Task directions
Instruction for the data below: set down exactly the lines from the line with "exists y, h2, G. split; [done|]." to the line with "destruct Hc as (Hs & _).", inclusive, and no others.

Stored records
Lemma copy_to_new_copies {Cell T : Type} `{!Storable Cell T} (h : Store Cell)
    (m : Mem Cell T) (R : Store Cell -> T -> gset loc -> Prop) :
  local R -> (forall h', h ⊆ h' -> copies h' m R) ->
  copies h (copy_to_new m) (points_to R).
Proof.
  intros HR Hm. set (out := fresh (dom h)).
  assert (out ∉ dom h) as Hout by apply is_fresh.
  assert (h ⊆ <[out := to_cell zero_value]> h) as Hs1
    by (apply insert_subseteq, not_elem_of_dom; done).
  destruct (Hm _ Hs1) as (x & h2 & G & Em & Hs2 & Hx & HG).
  exists (To out), (<[out := to_cell x]> h2), ({[out]} ∪ G).
  rewrite dom_insert in HG.
  split; [|split; [|split]].
  - unfold copy_to_new, mbind_, new, store. fold out. rewrite Em.
    assert (lookup_cell out h2 = Some (zero_value : T)) as ->; [|done].
    eapply lookup_cell_mono; [apply lookup_cell_insert|done].
  - apply insert_subseteq_r; [by apply not_elem_of_dom|]. by transitivity (<[out := to_cell zero_value]> h).
  - exists out, x, G. split; [done|]. split; [apply lookup_cell_insert|]. split; [|done].
    apply (HR h2); [done|]. intros l Hl. apply lookup_insert_ne. set_solver.
  - set_solver.
Qed.

(** ** Scalars *)

(** A value without pointers stands for itself, and reaches no cell. *)
Definition plain {Cell A : Type} (into : A -> Mem Cell A) : DeepCopier Cell A A :=
  {| copy_into := into; reads := fun h x a F => a = x /\ F = ∅ |}.

Lemma plain_laws {Cell A : Type} (into : A -> Mem Cell A) :
  (forall x, into x = mret_ x) -> @DeepCopyLaws Cell A A (plain into).
Proof.
  intros Hinto. split.
  - intros h x a F [_ ->]. set_solver.
  - by intros h h' x a F [-> ->] _.
  - intros h x a F [-> ->]. exists x, h, ∅. simpl. rewrite Hinto.
    split; [done|]. split; [done|]. split; [done|set_solver].
Qed.

(** ** Pointers *)

Section pointers.
Context {Cell T A : Type} `{!Storable Cell T} `{!DeepCopier Cell T A, !DeepCopyLaws Cell T A}.

(** What a pointer stands for: nothing, or what the word behind it does. *)
Definition reads_ptr (h : Store Cell) (p : Ptr T) (o : option A) (F : gset loc) : Prop :=
  match o with
  | None => p = Nil /\ F = ∅
  | Some a => points_to (fun h x G => reads h x a G) h p F
  end.

(** The body of every generated [DeepCopy], and of the copy of a pointer field. *)
Definition DeepCopy (p : Ptr T) : Mem Cell (Ptr T) :=
  match p with
  | Nil => mret_ Nil
  | To l => copy_to_new (mem! x := load l in copy_into x)
  end.

Lemma reads_is_local (a : A) : local (fun h x F => reads h x a F).
Proof. intros h h' x F. apply reads_local. Qed.

Lemma points_to_local (R : Store Cell -> T -> gset loc -> Prop) : local R -> local (points_to R).
Proof.
  intros HR h h' p F (l & x & G & -> & Hl & Hx & ->) Hag. exists l, x, G.
  split; [done|]. split; [apply (lookup_cell_local _ _ h); [done|apply Hag; set_solver]|].
  split; [|done]. apply (HR h); [done|]. intros l' Hl'. apply Hag. set_solver.
Qed.

Lemma DeepCopy_reads (h : Store Cell) (p : Ptr T) o F :
  reads_ptr h p o F -> copies h (DeepCopy p) (fun h' p' F' => reads_ptr h' p' o F').
Proof.
  destruct o as [a|]; simpl.
  - intros (l & x & G & -> & Hl & Hx & ->). simpl. apply copy_to_new_copies; [apply reads_is_local|].
    intros h' Hs. apply (copies_load _ x); [by eapply lookup_cell_mono|].
    by eapply copies_copy, reads_mono.
  - intros [-> ->]. by apply copies_ret.
Qed.

Lemma reads_ptr_dom (h : Store Cell) (p : Ptr T) o F : reads_ptr h p o F -> F ⊆ dom h.
Proof.
  destruct o as [a|]; simpl; [|intros [_ ->]; set_solver].
  intros (l & x & G & -> & Hl & Hx & ->). apply lookup_cell_dom in Hl. apply reads_dom in Hx.
  set_solver.
Qed.

Lemma reads_ptr_local (h h' : Store Cell) (p : Ptr T) o F :
  reads_ptr h p o F -> (forall l, l ∈ F -> h' !! l = h !! l) -> reads_ptr h' p o F.
Proof. destruct o as [a|]; simpl; [|done]. apply points_to_local, reads_is_local. Qed.

#[export] Instance ptr_copier : DeepCopier Cell (Ptr T) (option A) := {|
  copy_into := DeepCopy;
  reads := reads_ptr
|}.

#[export] Instance ptr_laws : DeepCopyLaws Cell (Ptr T) (option A).
Proof. split; [apply reads_ptr_dom|apply reads_ptr_local|apply DeepCopy_reads]. Qed.
End pointers.

(** ** Slices *)

Section slices.
Context {Cell T A : Type} `{!Storable Cell (list T)} `{!DeepCopier Cell T A, !DeepCopyLaws Cell T A}.
Variable zero : T.

(** [for i := range *in { ( *in)[i].DeepCopyInto(&( *out)[i]) }], for the [k]
    indices from [i] on. *)
Fixpoint copy_items (a out : loc) (i k : nat) : Mem Cell () :=
  match k with
  | 0%nat => mret_ ()
  | S k =>
      mem! x := load_index a i in
      mem! y := copy_into x in
      store_index out i y ;m;
      copy_items a out (S i) k
  end.

(** [*out = make([]T, len( *in))], and then the loop; a nil slice is left. *)
Definition copy_slice (s : SliceOf T) : Mem Cell (SliceOf T) :=
  match s with
  | NilSlice => mret_ NilSlice
  | SliceAt a n =>
      mem! out := make zero n in
      copy_items a out 0 n ;m;
      mret_ (SliceAt out n)
  end.

(** Words that stand for the values one by one. *)
Definition reads_items (h : Store Cell) (ws : list T) (xs : list A) (Gs : list (gset loc)) : Prop :=
  Forall3 (fun w x G => reads h w x G) ws xs Gs.

Definition reads_slice (h : Store Cell) (s : SliceOf T) (o : option (list A)) (F : gset loc) : Prop :=
  match o with
  | None => s = NilSlice /\ F = ∅
  | Some xs => exists a n ws Gs, s = SliceAt a n /\ lookup_cell a h = Some ws /\
      (n <= length ws)%nat /\ reads_items h (take n ws) xs Gs /\ F = {[a]} ∪ ⋃ Gs
  end.

Lemma reads_items_local h h' ws xs Gs :
  reads_items h ws xs Gs -> (forall l, l ∈ ⋃ Gs -> h' !! l = h !! l) -> reads_items h' ws xs Gs.
Proof.
  induction 1 as [|w x G ws xs Gs Hw _ IH]; intros Hag; constructor.
  - apply (reads_local h); [done|]. intros l Hl. apply Hag. set_solver.
  - apply IH. intros l Hl. apply Hag. set_solver.
Qed.

Lemma reads_items_dom h ws xs Gs : reads_items h ws xs Gs -> ⋃ Gs ⊆ dom h.
Proof.
  induction 1 as [|w x G ws xs Gs Hw _ IH]; [set_solver|]. apply reads_dom in Hw. set_solver.
Qed.

Lemma reads_items_snoc h ws xs Gs w x G :
  reads_items h ws xs Gs -> reads h w x G -> reads_items h (ws ++ [w]) (xs ++ [x]) (Gs ++ [G]).
Proof. intros H Hw. apply Forall3_app; [done|]. by constructor; [|constructor]. Qed.

Lemma union_snoc (Gs : list (gset loc)) G : ⋃ (Gs ++ [G]) = ⋃ Gs ∪ G.
Proof. rewrite union_list_app_L. cbn. by rewrite union_empty_r_L. Qed.

(** Half-way through the loop: the first elements of the new array are copied,
    into cells that [h] did not have, and [h] is as it was. *)
Definition copied (h : Store Cell) (out : loc) (hi : Store Cell) (ys zs : list T) (xs : list A)
    (Gs : list (gset loc)) : Prop :=
  h ⊆ hi /\ lookup_cell out hi = Some (ys ++ zs) /\ reads_items hi ys xs Gs /\
  ⋃ Gs ## dom h /\ out ∉ ⋃ Gs.

(** One turn of the loop. *)
Lemma copied_step h out hi ys z zs xs Gs w x F :
  out ∉ dom h -> copied h out hi ys (z :: zs) xs Gs -> reads h w x F ->
  exists y h2 G, copy_into w hi = Some (y, h2) /\
    lookup_cell out h2 = Some (ys ++ z :: zs) /\
    copied h out (<[out := to_cell (ys ++ y :: zs)]> h2) (ys ++ [y]) zs (xs ++ [x]) (Gs ++ [G]).
Proof.
  intros Hout (Hs & Hl & Hr & Hd & Ho) Hw. apply (reads_mono _ hi) in Hw; [|done].
  destruct (copy_into_reads _ _ _ _ Hw) as (y & h2 & G & E & Hs2 & Hy & HG).
  exists y, h2, G. split; [done|].
  assert (out ∈ dom hi) as Hoi by by eapply lookup_cell_dom.
  pose proof (subseteq_dom _ _ Hs) as Hdom.
  split; [by eapply lookup_cell_mono|]. unfold copied. rewrite <- app_assoc, union_snoc. cbn [app].
  split; [|split; [apply lookup_cell_insert|split]]; [| |split; set_solver].
  - apply insert_subseteq_r; [by apply not_elem_of_dom|]. by transitivity hi.
  - apply reads_items_snoc.
    + pose proof (reads_items_dom _ _ _ _ Hr) as HGs.
      apply (reads_items_local hi); [done|]. intros l Hl'. rewrite lookup_insert_ne by set_solver.
      apply HGs, elem_of_dom in Hl' as [c Hc]. rewrite Hc. by apply (lookup_weaken hi).
    + apply (reads_local h2); [done|]. intros l Hl'. apply lookup_insert_ne. set_solver.
Qed.

Lemma copy_items_ok h a out arr ws :
  lookup_cell a h = Some arr -> out ∉ dom h ->
  forall xs Fs, reads_items h ws xs Fs ->
  forall hi i tail ys zs xs1 Gs1,
    drop i arr = ws ++ tail -> length ys = i -> length zs = length ws ->
    copied h out hi ys zs xs1 Gs1 ->
    exists h' ys' Gs', copy_items a out i (length ws) hi = Some ((), h') /\
      length ys' = (i + length ws)%nat /\ copied h out h' ys' [] (xs1 ++ xs) Gs'.
Proof.
  intros Ha Hout xs Fs Hr. induction Hr as [|w x F ws xs Fs Hw _ IH];
    intros hi i tail ys zs xs1 Gs1 Harr Hi Hz Hc; simpl in *.
  - destruct zs; [|done]. exists hi, ys, Gs1. rewrite app_nil_r. split_and!; [done|lia|done].
  - destruct zs as [|z zs]; [done|].
    destruct (copied_step _ _ _ _ _ _ _ _ _ _ _ Hout Hc Hw) as (y & h2 & G & E & Hl & Hc').
    assert (arr !! i = Some w) as Hai.
    { replace i with (i + 0)%nat by lia. by rewrite <- lookup_drop, Harr. }
    destruct Hc as (Hs & _).
    unfold mbind_, load_index, store_index.
    rewrite (lookup_cell_mono _ _ _ _ Ha Hs). cbn. rewrite Hai, E, Hl.
    rewrite decide_True by (rewrite length_app; cbn; lia).
    rewrite insert_app_r_alt, Hi, Nat.sub_diag by lia. cbn.
    assert (drop (S i) arr = ws ++ tail) as Harr'.
    { replace (S i) with (i + 1)%nat by lia. by rewrite <- drop_drop, Harr. }
    edestruct (fun H1 H2 => IH _ (S i) tail (ys ++ [y]) zs _ _ Harr' H1 H2 Hc')
      as (h' & ys' & Gs' & E' & Hlen & Hc''); [rewrite length_app; cbn; lia|cbn in Hz; lia|].
    exists h', ys', Gs'. rewrite <- app_assoc in Hc''. split_and!; [exact E'|lia|done].
Qed.

Lemma copy_slice_reads h s o F :
  reads_slice h s o F -> copies h (copy_slice s) (fun h' s' F' => reads_slice h' s' o F').
Proof.
  destruct o as [xs|]; simpl.
  2:{ intros [-> ->]. by apply copies_ret. }
  intros (a & n & ws & Gs & -> & Ha & Hn & Hr & ->).
  set (out := fresh (dom h)). assert (out ∉ dom h) as Hout by apply is_fresh.
  destruct (copy_items_ok h a out ws (take n ws) Ha Hout xs Gs Hr
              (<[out := to_cell (replicate n zero)]> h) 0 (drop n ws) [] (replicate n zero) [] [])
    as (h' & ys & Gs' & E & Hlen & Hs & Hl & Hr' & Hd & Ho).
  - by rewrite take_drop.
  - done.
  - rewrite length_replicate, length_take. lia.
  - split; [by apply insert_subseteq, not_elem_of_dom|]. split; [apply lookup_cell_insert|].
    split; [constructor|]. set_solver.
  - rewrite length_take in Hlen, E. replace (n `min` length ws)%nat with n in * by lia.
    rewrite app_nil_r in Hl. exists (SliceAt out n), h', ({[out]} ∪ ⋃ Gs').
    split; [|split; [done|split; [|set_solver]]].
    + simpl. unfold mbind_, make. fold out. by rewrite E.
    + exists out, n, ys, Gs'. split_and!; [done|done|lia| |done]. rewrite take_ge by lia. exact Hr'.
Qed.

Definition slice_copier : DeepCopier Cell (SliceOf T) (option (list A)) := {|
  copy_into := copy_slice;
  reads := reads_slice
|}.

Lemma slice_laws : @DeepCopyLaws Cell (SliceOf T) (option (list A)) slice_copier.
Proof.
  split.
  - intros h s [xs|] F; simpl; [|intros [_ ->]; set_solver].
    intros (a & n & ws & Gs & -> & Ha & _ & Hr & ->). apply lookup_cell_dom in Ha.
    apply reads_items_dom in Hr. set_solver.
  - intros h h' s [xs|] F; simpl; [|done]. intros (a & n & ws & Gs & -> & Ha & Hn & Hr & ->) Hag.
    exists a, n, ws, Gs. split; [done|].
    split; [apply (lookup_cell_local _ _ h); [done|apply Hag; set_solver]|]. split_and!; [done| |done].
    apply (reads_items_local h); [done|]. intros l Hl. apply Hag. set_solver.
  - apply copy_slice_reads.
Qed.
End slices.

Your solution
  exists y, h2, G. split; [done|].
  assert (out ∈ dom hi) as Hoi by by eapply lookup_cell_dom.
  pose proof (subseteq_dom _ _ Hs) as Hdom.
  split; [by eapply lookup_cell_mono|]. unfold copied. rewrite <- app_assoc, union_snoc. cbn [app].
  split; [|split; [apply lookup_cell_insert|split]]; [| |split; set_solver].
  - apply insert_subseteq_r; [by apply not_elem_of_dom|]. by transitivity hi.
  - apply reads_items_snoc.
    + pose proof (reads_items_dom _ _ _ _ Hr) as HGs.
      apply (reads_items_local hi); [done|]. intros l Hl'. rewrite lookup_insert_ne by set_solver.
      apply HGs, elem_of_dom in Hl' as [c Hc]. rewrite Hc. by apply (lookup_weaken hi).
    + apply (reads_local h2); [done|]. intros l Hl'. apply lookup_insert_ne. set_solver.
Qed.

Lemma copy_items_ok h a out arr ws :
  lookup_cell a h = Some arr -> out ∉ dom h ->
  forall xs Fs, reads_items h ws xs Fs ->
  forall hi i tail ys zs xs1 Gs1,
    drop i arr = ws ++ tail -> length ys = i -> length zs = length ws ->
    copied h out hi ys zs xs1 Gs1 ->
    exists h' ys' Gs', copy_items a out i (length ws) hi = Some ((), h') /\
      length ys' = (i + length ws)%nat /\ copied h out h' ys' [] (xs1 ++ xs) Gs'.
Proof.
  intros Ha Hout xs Fs Hr. induction Hr as [|w x F ws xs Fs Hw _ IH];
    intros hi i tail ys zs xs1 Gs1 Harr Hi Hz Hc; simpl in *.
  - destruct zs; [|done]. exists hi, ys, Gs1. rewrite app_nil_r. split_and!; [done|lia|done].
  - destruct zs as [|z zs]; [done|].
    destruct (copied_step _ _ _ _ _ _ _ _ _ _ _ Hout Hc Hw) as (y & h2 & G & E & Hl & Hc').
    assert (arr !! i = Some w) as Hai.
    { replace i with (i + 0)%nat by lia. by rewrite <- lookup_drop, Harr. }
    destruct Hc as (Hs & _).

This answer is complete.